Task input Start Marker
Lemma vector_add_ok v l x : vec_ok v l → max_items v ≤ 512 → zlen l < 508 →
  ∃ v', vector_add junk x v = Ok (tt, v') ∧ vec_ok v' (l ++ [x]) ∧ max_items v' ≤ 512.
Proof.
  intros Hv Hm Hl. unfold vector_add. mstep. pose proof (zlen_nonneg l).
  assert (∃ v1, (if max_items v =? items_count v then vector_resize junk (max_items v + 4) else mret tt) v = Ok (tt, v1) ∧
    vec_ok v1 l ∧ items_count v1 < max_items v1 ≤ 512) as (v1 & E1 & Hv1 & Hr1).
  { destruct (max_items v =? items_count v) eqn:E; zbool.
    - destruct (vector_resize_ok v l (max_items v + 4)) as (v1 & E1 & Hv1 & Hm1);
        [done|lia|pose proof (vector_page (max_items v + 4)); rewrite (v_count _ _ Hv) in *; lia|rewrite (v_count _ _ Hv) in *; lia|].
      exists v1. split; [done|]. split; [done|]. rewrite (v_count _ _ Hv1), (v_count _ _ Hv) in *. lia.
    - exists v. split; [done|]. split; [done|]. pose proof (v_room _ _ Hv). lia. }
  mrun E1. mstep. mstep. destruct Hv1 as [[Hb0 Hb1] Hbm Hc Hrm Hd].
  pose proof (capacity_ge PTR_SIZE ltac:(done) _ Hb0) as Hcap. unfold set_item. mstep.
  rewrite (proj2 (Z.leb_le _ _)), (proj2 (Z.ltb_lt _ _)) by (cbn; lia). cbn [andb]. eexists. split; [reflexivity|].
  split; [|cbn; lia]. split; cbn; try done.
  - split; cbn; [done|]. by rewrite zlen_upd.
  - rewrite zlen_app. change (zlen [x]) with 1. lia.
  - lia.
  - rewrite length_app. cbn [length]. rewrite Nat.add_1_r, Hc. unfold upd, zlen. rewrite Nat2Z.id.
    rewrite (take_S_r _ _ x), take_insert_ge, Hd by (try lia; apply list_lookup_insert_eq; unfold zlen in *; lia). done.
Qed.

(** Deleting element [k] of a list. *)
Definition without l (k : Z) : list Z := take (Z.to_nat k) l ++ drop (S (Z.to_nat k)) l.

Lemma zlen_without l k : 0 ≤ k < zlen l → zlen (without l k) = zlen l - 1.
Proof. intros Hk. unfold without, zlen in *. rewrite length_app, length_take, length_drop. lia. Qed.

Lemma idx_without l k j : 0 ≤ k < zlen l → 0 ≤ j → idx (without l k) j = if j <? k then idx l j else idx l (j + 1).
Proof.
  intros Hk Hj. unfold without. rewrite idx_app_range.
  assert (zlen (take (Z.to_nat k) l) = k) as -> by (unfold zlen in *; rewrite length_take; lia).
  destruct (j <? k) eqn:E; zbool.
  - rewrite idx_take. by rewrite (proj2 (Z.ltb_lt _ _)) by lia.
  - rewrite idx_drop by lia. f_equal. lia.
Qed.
Task input End Marker
Task input Start Marker
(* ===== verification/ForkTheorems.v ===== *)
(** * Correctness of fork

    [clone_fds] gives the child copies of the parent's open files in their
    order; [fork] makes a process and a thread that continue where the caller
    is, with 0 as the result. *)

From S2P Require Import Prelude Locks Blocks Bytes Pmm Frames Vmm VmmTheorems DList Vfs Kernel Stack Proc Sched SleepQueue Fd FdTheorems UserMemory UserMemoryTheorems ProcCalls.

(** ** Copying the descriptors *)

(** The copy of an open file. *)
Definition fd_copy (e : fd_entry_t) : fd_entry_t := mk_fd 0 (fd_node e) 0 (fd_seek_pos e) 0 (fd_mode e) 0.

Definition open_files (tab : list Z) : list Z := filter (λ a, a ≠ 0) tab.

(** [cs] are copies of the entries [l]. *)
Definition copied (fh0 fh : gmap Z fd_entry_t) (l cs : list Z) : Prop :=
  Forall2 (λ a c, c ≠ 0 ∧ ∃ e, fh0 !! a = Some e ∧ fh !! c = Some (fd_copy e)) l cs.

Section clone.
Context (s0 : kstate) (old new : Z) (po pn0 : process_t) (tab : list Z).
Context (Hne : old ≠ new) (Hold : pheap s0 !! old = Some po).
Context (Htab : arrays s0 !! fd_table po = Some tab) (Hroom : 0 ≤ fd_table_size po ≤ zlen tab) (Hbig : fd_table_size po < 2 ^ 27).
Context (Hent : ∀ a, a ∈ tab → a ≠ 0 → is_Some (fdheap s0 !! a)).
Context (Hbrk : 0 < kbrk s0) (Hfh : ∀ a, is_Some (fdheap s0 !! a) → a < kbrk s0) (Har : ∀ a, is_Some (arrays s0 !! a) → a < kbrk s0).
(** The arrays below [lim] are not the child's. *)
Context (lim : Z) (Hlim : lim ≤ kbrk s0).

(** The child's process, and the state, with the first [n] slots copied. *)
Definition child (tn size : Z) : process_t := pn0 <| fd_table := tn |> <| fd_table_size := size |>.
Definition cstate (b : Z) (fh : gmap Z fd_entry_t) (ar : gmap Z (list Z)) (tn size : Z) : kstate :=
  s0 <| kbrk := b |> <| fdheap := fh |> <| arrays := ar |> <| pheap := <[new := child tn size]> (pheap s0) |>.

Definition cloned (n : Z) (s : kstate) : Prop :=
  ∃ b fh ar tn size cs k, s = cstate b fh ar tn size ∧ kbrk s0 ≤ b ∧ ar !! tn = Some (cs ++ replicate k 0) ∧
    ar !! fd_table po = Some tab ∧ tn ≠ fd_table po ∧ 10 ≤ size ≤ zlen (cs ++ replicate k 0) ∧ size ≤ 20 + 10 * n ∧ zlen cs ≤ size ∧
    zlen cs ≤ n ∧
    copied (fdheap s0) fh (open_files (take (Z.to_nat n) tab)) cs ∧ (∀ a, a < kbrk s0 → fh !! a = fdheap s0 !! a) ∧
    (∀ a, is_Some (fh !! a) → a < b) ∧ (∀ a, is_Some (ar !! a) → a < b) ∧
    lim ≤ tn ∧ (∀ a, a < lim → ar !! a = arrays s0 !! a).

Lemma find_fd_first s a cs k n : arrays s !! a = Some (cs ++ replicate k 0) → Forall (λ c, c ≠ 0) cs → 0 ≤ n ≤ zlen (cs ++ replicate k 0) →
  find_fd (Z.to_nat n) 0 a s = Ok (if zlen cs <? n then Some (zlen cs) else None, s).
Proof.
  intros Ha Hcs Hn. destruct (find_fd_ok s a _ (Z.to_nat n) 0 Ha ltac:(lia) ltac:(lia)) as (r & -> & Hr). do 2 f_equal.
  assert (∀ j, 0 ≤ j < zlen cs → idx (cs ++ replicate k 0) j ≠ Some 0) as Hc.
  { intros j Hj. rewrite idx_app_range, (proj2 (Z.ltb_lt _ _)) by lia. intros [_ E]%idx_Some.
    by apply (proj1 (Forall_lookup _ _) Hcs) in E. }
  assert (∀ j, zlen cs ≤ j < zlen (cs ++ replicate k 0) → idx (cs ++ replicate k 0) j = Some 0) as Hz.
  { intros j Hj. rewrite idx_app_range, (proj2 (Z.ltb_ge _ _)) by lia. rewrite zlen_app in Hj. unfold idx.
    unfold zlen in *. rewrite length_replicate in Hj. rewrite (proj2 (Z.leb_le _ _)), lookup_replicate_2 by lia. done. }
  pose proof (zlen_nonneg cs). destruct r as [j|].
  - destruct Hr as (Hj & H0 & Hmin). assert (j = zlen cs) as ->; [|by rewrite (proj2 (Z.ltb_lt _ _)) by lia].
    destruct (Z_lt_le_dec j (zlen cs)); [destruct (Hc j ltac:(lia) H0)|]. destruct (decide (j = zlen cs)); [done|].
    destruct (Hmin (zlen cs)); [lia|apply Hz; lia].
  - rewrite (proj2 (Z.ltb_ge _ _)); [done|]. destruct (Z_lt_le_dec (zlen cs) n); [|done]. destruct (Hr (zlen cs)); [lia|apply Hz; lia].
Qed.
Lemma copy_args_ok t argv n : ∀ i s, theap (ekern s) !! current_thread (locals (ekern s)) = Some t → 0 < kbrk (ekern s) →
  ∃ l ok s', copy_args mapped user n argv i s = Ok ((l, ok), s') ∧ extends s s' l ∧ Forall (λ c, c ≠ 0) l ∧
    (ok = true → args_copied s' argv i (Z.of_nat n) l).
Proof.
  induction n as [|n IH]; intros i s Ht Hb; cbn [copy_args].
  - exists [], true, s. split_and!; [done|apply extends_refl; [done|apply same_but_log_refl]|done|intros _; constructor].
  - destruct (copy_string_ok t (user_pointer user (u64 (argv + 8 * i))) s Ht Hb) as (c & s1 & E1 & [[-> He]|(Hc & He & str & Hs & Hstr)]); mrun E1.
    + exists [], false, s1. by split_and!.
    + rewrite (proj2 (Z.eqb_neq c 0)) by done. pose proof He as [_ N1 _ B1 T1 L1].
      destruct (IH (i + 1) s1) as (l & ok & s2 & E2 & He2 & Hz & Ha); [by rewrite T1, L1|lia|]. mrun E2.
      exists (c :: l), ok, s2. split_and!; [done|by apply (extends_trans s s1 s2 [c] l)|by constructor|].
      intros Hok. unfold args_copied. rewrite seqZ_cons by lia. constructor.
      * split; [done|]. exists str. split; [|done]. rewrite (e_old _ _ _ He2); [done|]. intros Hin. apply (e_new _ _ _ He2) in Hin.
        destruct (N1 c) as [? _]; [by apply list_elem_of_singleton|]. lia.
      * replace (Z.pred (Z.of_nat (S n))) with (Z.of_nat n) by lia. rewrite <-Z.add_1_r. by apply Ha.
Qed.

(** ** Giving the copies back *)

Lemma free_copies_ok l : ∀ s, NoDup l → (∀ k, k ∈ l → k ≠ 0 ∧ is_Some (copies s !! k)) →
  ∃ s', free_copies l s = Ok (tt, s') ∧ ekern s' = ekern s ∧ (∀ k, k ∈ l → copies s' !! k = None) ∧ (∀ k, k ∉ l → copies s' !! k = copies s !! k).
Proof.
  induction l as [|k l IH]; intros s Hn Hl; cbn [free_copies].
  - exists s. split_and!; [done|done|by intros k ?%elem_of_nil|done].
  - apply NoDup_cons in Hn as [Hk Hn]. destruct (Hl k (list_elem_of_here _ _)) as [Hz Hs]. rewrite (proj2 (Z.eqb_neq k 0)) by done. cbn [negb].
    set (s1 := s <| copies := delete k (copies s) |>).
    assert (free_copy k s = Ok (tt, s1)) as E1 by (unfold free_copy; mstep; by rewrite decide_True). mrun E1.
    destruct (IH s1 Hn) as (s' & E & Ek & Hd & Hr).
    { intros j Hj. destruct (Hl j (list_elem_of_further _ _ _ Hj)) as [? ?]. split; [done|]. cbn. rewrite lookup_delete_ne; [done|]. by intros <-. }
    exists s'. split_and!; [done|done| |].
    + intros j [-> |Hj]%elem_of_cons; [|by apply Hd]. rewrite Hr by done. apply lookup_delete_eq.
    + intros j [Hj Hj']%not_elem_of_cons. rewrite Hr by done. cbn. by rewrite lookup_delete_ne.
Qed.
Task input End Marker
Task input Start Marker
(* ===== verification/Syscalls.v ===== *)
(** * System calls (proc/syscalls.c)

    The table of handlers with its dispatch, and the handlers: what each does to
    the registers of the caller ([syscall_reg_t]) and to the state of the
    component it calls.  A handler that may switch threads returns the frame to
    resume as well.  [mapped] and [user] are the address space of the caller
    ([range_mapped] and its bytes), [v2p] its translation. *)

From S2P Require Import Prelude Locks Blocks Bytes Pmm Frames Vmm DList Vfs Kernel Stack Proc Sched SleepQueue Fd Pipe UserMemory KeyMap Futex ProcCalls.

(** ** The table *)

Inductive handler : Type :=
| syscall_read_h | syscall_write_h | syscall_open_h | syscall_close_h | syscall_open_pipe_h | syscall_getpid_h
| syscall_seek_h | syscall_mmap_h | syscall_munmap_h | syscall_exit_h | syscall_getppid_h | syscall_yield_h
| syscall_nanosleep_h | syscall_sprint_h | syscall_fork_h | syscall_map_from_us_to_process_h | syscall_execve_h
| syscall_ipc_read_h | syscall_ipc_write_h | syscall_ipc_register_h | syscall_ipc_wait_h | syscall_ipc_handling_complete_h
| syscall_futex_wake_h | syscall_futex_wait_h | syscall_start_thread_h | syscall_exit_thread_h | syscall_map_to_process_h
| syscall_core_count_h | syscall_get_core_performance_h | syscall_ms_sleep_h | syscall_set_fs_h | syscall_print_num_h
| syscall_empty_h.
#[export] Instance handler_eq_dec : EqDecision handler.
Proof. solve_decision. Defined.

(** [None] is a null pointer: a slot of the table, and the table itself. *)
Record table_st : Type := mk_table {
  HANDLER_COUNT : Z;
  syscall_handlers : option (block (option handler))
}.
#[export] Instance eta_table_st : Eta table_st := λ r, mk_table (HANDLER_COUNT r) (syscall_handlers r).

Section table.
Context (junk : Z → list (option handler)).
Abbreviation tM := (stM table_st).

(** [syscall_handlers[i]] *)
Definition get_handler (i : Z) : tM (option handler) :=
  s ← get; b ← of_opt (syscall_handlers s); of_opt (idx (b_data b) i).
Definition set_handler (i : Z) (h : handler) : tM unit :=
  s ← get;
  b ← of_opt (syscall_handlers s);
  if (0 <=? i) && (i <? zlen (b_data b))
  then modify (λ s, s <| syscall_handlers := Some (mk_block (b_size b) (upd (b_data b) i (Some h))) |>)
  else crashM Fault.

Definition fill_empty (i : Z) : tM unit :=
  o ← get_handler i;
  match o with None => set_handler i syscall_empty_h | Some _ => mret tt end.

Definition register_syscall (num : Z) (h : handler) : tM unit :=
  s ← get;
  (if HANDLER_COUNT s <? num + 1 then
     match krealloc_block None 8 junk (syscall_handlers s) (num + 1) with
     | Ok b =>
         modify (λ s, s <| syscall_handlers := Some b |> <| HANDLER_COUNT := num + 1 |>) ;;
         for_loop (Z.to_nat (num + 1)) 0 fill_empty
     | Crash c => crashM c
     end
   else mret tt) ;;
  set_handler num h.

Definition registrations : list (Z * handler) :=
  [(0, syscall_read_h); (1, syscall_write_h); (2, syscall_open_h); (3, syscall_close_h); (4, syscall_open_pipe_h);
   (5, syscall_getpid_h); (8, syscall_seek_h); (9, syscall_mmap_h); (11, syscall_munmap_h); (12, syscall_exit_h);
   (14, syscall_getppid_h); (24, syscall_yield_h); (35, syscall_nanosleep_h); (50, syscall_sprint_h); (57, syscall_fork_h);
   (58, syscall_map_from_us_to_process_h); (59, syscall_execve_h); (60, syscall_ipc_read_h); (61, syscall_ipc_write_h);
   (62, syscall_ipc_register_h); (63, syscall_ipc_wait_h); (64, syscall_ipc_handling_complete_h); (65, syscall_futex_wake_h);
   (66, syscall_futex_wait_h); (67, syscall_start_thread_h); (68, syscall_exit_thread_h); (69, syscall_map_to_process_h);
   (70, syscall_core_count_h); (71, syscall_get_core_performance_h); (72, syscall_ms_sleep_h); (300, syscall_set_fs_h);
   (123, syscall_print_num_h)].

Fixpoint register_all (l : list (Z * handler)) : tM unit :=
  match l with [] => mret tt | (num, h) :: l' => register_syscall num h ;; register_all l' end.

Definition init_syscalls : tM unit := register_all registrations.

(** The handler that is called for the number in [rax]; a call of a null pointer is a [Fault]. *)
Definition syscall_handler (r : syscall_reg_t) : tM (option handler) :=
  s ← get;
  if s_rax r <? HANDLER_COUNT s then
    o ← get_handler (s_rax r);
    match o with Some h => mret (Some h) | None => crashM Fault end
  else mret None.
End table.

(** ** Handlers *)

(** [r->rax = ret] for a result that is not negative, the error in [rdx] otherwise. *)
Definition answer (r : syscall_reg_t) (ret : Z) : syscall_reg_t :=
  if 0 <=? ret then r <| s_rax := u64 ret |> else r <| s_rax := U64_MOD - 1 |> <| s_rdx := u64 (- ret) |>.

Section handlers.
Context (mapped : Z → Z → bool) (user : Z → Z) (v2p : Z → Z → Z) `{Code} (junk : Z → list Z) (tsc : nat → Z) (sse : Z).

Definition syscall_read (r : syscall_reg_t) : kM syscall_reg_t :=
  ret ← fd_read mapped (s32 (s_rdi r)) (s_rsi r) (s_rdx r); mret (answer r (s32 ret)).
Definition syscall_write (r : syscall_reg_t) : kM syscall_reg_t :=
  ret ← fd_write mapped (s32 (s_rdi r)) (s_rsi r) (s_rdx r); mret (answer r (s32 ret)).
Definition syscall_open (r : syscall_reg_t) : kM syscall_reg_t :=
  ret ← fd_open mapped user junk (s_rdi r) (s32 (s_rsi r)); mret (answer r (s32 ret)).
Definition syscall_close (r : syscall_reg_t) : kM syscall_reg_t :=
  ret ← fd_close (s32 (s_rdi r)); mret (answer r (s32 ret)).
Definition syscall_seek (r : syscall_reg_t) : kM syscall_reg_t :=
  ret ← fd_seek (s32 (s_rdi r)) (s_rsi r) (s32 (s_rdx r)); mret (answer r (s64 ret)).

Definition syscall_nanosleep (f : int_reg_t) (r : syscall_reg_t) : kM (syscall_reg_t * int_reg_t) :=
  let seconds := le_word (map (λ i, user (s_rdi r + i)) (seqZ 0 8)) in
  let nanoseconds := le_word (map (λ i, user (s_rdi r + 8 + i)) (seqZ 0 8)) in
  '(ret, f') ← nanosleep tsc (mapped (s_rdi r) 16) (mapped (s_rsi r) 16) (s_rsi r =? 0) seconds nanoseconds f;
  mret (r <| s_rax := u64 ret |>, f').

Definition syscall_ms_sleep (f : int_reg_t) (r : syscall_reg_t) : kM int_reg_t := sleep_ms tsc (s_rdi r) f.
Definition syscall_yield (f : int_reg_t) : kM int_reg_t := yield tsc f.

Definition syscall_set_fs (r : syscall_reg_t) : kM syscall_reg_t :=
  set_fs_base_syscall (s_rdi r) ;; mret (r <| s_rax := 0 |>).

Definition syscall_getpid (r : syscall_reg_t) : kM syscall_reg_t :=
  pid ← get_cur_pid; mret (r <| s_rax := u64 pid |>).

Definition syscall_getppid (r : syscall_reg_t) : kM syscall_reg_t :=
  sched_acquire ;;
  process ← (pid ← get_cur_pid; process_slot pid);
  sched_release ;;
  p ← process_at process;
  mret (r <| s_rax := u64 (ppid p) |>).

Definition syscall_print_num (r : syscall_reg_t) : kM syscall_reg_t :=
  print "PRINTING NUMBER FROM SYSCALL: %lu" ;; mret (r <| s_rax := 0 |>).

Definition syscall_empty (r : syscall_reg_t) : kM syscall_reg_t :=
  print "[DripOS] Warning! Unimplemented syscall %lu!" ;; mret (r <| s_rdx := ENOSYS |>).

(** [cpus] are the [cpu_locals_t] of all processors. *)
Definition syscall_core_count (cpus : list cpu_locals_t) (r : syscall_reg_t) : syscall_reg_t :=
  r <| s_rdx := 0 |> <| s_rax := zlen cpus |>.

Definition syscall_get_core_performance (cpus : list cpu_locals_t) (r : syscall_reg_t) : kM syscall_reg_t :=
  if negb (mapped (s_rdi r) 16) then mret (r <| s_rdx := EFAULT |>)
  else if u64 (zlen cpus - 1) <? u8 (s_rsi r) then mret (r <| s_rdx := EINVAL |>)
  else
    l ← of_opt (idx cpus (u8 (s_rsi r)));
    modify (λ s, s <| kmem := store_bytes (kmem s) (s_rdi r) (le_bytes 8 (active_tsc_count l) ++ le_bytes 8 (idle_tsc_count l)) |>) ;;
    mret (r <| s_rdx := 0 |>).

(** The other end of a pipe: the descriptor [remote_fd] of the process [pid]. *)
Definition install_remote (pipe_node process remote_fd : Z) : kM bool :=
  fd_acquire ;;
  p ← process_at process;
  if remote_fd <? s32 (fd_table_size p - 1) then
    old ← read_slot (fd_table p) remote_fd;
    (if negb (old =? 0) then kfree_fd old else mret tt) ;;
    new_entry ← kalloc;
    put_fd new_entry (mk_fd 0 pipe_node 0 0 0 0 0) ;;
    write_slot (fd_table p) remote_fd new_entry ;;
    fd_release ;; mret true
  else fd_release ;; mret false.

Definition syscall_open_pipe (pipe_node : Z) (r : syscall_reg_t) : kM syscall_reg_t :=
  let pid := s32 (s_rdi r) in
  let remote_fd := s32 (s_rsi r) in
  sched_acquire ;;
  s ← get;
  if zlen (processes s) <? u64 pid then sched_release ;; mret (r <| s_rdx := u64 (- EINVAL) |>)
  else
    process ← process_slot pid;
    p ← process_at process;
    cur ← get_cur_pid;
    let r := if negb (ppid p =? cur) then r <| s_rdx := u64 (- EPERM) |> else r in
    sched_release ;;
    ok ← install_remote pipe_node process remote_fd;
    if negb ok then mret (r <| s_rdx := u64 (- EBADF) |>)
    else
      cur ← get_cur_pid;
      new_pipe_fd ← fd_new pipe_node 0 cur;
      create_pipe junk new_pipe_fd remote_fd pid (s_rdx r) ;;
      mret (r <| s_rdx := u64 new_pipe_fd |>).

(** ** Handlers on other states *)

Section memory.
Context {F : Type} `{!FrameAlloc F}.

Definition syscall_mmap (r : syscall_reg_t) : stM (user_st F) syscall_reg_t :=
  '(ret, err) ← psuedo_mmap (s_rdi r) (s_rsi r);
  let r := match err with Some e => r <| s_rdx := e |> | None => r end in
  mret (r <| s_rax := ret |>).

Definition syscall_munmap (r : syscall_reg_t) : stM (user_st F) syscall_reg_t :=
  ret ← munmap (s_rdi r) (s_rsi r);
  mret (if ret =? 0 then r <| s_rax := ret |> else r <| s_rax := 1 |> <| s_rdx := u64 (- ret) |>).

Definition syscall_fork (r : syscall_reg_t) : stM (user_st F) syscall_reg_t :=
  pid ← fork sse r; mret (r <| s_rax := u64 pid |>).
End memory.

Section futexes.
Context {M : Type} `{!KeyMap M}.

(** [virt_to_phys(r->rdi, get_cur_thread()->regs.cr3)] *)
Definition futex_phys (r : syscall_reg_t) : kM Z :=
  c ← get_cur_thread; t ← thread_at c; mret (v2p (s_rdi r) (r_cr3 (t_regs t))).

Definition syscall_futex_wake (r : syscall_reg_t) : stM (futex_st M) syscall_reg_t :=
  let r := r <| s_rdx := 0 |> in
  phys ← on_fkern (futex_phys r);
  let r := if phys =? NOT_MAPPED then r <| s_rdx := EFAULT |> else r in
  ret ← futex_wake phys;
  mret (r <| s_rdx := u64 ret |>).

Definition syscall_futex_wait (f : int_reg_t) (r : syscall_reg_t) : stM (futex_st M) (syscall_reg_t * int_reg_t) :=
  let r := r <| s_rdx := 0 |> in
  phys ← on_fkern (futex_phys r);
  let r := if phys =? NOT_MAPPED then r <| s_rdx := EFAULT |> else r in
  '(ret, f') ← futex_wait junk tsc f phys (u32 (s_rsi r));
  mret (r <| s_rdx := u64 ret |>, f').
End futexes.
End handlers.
Task input End Marker
### Required work:
Output the lines above exactly, but only those between the line holding "KeyMap Futex ProcCalls." and the line holding "Section table.", inclusive.

### Solution for this problem:
From S2P Require Import Prelude Locks Blocks Bytes Pmm Frames Vmm DList Vfs Kernel Stack Proc Sched SleepQueue Fd Pipe UserMemory KeyMap Futex ProcCalls.

(** ** The table *)

Inductive handler : Type :=
| syscall_read_h | syscall_write_h | syscall_open_h | syscall_close_h | syscall_open_pipe_h | syscall_getpid_h
| syscall_seek_h | syscall_mmap_h | syscall_munmap_h | syscall_exit_h | syscall_getppid_h | syscall_yield_h
| syscall_nanosleep_h | syscall_sprint_h | syscall_fork_h | syscall_map_from_us_to_process_h | syscall_execve_h
| syscall_ipc_read_h | syscall_ipc_write_h | syscall_ipc_register_h | syscall_ipc_wait_h | syscall_ipc_handling_complete_h
| syscall_futex_wake_h | syscall_futex_wait_h | syscall_start_thread_h | syscall_exit_thread_h | syscall_map_to_process_h
| syscall_core_count_h | syscall_get_core_performance_h | syscall_ms_sleep_h | syscall_set_fs_h | syscall_print_num_h
| syscall_empty_h.
#[export] Instance handler_eq_dec : EqDecision handler.
Proof. solve_decision. Defined.

(** [None] is a null pointer: a slot of the table, and the table itself. *)
Record table_st : Type := mk_table {
  HANDLER_COUNT : Z;
  syscall_handlers : option (block (option handler))
}.
#[export] Instance eta_table_st : Eta table_st := λ r, mk_table (HANDLER_COUNT r) (syscall_handlers r).

Section table.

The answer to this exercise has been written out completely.